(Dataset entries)

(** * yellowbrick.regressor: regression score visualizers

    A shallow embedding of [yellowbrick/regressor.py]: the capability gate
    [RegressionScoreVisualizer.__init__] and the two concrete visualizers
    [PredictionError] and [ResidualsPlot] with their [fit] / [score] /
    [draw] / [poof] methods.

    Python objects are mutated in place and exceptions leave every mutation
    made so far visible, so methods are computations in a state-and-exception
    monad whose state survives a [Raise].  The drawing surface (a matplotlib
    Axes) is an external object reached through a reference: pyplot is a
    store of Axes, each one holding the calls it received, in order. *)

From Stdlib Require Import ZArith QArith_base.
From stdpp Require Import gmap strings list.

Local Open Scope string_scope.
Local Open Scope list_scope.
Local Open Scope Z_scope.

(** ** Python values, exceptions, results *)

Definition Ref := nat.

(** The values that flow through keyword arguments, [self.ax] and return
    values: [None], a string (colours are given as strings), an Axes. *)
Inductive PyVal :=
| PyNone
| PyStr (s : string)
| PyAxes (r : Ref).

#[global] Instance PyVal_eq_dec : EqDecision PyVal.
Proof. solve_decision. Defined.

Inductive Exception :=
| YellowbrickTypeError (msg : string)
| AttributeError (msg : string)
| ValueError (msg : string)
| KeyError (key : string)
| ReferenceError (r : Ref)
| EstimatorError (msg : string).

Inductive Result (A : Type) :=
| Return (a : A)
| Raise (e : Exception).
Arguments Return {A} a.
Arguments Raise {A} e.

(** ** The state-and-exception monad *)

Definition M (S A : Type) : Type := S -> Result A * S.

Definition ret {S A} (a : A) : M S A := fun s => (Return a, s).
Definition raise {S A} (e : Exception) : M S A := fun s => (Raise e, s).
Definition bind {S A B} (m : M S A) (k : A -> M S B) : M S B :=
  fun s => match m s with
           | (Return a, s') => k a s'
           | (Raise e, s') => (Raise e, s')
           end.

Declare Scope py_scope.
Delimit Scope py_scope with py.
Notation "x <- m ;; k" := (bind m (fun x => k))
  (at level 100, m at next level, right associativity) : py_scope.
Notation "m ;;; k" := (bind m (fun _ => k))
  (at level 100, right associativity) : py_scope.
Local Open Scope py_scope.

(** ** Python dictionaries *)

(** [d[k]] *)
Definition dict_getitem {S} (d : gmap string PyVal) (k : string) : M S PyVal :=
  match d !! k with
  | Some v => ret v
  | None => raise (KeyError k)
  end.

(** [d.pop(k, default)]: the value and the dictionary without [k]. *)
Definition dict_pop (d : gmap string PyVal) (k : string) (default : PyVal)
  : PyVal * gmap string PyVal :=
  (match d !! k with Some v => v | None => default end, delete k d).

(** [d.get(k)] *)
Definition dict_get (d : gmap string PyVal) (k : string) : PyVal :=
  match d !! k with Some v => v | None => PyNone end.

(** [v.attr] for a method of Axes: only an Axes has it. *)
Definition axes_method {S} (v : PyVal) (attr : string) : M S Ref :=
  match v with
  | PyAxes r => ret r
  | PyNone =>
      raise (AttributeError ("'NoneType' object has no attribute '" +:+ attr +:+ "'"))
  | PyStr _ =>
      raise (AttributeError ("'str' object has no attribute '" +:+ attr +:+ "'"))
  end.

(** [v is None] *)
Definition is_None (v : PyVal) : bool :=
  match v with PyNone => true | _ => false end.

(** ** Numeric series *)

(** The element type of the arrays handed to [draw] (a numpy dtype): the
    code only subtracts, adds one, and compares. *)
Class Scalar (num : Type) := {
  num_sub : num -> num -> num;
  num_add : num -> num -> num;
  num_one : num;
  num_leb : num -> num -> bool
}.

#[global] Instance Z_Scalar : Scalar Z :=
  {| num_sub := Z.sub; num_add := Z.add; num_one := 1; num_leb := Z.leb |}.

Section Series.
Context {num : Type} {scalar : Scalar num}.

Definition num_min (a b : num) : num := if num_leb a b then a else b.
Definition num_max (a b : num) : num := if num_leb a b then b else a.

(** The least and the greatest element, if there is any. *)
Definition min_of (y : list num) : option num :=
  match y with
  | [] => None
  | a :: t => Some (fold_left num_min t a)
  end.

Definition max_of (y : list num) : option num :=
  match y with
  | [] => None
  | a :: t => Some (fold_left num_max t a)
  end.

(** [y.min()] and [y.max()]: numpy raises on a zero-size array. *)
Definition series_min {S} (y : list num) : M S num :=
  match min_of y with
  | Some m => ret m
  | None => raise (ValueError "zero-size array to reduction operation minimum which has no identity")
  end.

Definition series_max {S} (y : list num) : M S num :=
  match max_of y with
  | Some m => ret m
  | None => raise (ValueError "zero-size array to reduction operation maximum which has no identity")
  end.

* * *

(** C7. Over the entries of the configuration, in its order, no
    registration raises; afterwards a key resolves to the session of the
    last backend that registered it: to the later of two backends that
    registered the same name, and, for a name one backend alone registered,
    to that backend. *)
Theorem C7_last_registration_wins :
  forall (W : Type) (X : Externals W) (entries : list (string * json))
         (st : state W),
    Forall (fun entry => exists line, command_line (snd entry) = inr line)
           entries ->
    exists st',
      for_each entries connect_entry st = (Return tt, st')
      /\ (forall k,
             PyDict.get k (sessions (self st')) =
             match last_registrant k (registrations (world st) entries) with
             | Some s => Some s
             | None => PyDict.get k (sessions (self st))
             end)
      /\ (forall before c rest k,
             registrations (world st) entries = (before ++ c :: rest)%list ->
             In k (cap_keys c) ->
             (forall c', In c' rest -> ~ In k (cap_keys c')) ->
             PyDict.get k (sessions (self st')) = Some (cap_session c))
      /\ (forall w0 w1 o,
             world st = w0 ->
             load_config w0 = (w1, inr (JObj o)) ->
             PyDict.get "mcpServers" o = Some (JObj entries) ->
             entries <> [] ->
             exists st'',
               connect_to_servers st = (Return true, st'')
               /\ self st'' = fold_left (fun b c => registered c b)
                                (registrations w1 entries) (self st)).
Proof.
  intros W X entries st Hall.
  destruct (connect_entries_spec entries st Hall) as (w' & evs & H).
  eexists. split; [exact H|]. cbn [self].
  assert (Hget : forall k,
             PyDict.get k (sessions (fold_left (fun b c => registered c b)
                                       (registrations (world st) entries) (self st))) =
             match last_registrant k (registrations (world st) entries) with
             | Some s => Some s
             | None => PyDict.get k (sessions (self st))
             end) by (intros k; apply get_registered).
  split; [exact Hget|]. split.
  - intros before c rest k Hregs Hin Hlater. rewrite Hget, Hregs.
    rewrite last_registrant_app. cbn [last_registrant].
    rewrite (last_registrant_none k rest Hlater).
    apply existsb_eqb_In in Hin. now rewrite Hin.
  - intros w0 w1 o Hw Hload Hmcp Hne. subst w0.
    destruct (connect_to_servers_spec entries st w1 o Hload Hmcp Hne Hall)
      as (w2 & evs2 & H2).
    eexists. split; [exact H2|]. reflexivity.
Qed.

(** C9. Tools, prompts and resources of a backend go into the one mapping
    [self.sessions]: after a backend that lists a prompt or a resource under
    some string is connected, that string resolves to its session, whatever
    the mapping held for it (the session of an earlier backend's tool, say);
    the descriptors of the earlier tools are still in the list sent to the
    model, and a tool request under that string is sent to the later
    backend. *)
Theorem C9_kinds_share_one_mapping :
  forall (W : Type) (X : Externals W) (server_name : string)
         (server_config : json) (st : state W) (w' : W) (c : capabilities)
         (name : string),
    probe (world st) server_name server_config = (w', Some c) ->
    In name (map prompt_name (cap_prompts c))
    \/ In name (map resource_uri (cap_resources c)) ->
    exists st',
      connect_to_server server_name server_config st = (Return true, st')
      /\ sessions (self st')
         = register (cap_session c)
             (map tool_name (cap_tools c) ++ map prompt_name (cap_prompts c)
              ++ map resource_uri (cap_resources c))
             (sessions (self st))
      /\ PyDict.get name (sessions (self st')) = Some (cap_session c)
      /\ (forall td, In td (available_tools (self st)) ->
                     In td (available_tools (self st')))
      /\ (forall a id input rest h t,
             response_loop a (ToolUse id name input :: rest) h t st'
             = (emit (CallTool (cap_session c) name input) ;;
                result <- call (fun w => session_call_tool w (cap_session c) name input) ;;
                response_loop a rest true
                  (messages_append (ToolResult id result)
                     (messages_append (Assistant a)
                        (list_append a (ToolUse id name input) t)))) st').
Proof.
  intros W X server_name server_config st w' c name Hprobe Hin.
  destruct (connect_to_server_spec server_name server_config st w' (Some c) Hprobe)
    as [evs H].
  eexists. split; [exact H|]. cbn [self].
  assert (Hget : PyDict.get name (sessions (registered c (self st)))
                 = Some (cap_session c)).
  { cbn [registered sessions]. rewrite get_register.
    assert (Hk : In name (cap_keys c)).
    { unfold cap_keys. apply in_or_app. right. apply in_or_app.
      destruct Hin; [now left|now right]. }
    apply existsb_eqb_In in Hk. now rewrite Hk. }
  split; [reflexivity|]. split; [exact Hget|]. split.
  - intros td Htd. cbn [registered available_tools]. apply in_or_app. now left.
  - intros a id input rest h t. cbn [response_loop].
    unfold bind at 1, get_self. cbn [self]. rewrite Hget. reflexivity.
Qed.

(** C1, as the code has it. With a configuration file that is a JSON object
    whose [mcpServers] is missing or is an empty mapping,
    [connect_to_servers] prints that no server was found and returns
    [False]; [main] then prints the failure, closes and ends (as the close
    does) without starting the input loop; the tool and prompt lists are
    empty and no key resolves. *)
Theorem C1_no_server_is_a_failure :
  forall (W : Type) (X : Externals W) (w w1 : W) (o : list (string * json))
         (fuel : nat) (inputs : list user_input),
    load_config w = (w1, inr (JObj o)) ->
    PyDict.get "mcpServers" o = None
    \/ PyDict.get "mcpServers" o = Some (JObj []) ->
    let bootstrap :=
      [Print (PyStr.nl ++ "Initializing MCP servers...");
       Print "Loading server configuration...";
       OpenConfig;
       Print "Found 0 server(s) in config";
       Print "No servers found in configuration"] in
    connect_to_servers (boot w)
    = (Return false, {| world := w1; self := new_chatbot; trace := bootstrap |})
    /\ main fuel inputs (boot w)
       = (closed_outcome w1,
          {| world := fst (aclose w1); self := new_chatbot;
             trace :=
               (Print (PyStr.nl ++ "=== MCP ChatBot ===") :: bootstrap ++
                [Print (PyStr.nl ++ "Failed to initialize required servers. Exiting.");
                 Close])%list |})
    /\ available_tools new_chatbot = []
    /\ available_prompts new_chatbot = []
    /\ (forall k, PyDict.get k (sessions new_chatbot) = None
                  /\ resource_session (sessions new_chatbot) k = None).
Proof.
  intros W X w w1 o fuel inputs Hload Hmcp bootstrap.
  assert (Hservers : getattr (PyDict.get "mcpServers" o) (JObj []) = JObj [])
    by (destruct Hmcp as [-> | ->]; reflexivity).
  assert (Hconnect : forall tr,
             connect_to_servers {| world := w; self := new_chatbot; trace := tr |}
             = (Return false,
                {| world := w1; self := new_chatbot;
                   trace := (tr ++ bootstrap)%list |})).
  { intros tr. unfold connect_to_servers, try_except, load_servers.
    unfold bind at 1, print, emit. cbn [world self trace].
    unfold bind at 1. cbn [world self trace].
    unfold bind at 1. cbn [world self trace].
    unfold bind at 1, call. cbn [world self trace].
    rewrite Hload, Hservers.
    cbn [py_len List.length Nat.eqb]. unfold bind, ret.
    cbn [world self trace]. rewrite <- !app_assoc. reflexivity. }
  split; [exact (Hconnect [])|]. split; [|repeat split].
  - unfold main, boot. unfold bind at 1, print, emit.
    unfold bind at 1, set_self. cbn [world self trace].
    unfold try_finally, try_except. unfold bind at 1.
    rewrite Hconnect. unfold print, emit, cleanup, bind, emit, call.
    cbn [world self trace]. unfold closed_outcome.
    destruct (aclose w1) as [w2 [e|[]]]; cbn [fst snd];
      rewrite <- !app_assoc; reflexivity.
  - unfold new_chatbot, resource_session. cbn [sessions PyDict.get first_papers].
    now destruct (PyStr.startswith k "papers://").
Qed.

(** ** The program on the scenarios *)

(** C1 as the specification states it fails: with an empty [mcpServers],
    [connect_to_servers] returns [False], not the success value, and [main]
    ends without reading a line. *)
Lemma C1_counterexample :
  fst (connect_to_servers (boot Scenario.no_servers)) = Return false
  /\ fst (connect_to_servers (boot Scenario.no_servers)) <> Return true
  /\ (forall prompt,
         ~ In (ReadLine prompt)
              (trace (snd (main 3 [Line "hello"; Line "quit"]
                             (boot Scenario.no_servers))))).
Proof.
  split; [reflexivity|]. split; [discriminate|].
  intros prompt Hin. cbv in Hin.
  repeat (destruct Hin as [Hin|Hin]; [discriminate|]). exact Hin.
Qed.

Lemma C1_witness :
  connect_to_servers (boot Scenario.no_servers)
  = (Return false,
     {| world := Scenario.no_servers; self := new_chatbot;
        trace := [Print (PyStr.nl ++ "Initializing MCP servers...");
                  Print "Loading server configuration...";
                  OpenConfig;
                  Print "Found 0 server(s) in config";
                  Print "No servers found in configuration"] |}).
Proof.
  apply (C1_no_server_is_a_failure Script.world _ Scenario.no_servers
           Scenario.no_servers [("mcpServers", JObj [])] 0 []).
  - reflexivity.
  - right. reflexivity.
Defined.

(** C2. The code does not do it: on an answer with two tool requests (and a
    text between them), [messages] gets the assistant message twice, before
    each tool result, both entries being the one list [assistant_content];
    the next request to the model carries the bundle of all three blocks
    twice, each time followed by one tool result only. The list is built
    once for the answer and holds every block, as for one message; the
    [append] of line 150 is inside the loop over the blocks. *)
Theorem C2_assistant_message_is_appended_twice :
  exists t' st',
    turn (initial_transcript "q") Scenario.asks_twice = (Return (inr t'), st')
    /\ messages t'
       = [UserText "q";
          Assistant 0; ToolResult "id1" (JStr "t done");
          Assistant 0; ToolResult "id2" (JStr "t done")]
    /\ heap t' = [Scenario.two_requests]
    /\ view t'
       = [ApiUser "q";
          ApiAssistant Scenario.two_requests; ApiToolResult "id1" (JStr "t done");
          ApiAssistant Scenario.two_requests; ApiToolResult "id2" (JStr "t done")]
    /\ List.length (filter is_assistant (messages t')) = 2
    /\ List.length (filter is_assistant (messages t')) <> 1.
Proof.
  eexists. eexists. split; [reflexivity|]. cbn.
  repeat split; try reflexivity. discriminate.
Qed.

## Assignment
Taking the entries above, write out exactly each line from the one holding "(** * yellowbrick.regressor: regression" to the one holding "Proof. solve_decision. Defined.", both included, and stop there.

## Finished exercise
(** * yellowbrick.regressor: regression score visualizers

    A shallow embedding of [yellowbrick/regressor.py]: the capability gate
    [RegressionScoreVisualizer.__init__] and the two concrete visualizers
    [PredictionError] and [ResidualsPlot] with their [fit] / [score] /
    [draw] / [poof] methods.

    Python objects are mutated in place and exceptions leave every mutation
    made so far visible, so methods are computations in a state-and-exception
    monad whose state survives a [Raise].  The drawing surface (a matplotlib
    Axes) is an external object reached through a reference: pyplot is a
    store of Axes, each one holding the calls it received, in order. *)

From Stdlib Require Import ZArith QArith_base.
From stdpp Require Import gmap strings list.

Local Open Scope string_scope.
Local Open Scope list_scope.
Local Open Scope Z_scope.

(** ** Python values, exceptions, results *)

Definition Ref := nat.

(** The values that flow through keyword arguments, [self.ax] and return
    values: [None], a string (colours are given as strings), an Axes. *)
Inductive PyVal :=
| PyNone
| PyStr (s : string)
| PyAxes (r : Ref).

#[global] Instance PyVal_eq_dec : EqDecision PyVal.
Proof. solve_decision. Defined.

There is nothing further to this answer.